== Record excerpts ==

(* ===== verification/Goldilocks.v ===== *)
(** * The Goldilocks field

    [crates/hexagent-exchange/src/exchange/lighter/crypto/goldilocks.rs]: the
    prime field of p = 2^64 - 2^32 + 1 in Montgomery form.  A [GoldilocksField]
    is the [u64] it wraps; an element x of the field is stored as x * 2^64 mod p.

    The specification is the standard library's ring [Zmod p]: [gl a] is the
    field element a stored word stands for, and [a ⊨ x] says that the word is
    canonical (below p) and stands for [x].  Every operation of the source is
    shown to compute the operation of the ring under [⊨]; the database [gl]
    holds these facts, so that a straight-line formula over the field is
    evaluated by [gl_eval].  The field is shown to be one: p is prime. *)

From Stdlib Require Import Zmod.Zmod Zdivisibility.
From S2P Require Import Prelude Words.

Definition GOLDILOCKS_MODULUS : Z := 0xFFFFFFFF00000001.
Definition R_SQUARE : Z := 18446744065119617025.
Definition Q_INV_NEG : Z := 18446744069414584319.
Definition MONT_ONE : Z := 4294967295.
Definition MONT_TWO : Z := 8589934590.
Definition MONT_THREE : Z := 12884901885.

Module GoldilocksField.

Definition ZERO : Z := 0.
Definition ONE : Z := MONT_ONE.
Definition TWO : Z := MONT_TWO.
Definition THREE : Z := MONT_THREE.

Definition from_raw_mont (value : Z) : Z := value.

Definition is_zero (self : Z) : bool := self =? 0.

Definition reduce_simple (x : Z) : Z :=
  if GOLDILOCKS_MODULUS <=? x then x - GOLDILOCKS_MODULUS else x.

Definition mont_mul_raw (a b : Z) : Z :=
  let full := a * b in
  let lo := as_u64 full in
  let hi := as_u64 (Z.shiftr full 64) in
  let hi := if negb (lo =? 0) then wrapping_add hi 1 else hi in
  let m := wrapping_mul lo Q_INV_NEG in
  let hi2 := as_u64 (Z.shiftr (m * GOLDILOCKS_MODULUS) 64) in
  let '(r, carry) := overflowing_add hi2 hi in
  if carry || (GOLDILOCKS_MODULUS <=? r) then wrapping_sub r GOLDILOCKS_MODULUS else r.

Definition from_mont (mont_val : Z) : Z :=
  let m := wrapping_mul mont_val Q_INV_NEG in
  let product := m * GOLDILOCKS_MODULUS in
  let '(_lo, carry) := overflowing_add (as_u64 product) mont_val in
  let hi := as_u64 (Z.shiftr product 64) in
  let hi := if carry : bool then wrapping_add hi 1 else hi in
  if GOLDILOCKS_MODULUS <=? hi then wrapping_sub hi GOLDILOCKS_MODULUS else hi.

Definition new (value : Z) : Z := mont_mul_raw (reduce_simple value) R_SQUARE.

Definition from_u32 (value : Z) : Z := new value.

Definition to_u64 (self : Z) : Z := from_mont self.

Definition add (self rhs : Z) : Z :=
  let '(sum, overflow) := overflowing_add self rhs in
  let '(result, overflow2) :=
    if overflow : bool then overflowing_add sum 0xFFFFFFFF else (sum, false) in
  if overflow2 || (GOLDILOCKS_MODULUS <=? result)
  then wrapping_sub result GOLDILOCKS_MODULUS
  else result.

===

Problem:
Which lines in the material above include the string "element"? Pull them out.

Task solution:
    is the [u64] it wraps; an element x of the field is stored as x * 2^64 mod p.
    field element a stored word stands for, and [a ⊨ x] says that the word is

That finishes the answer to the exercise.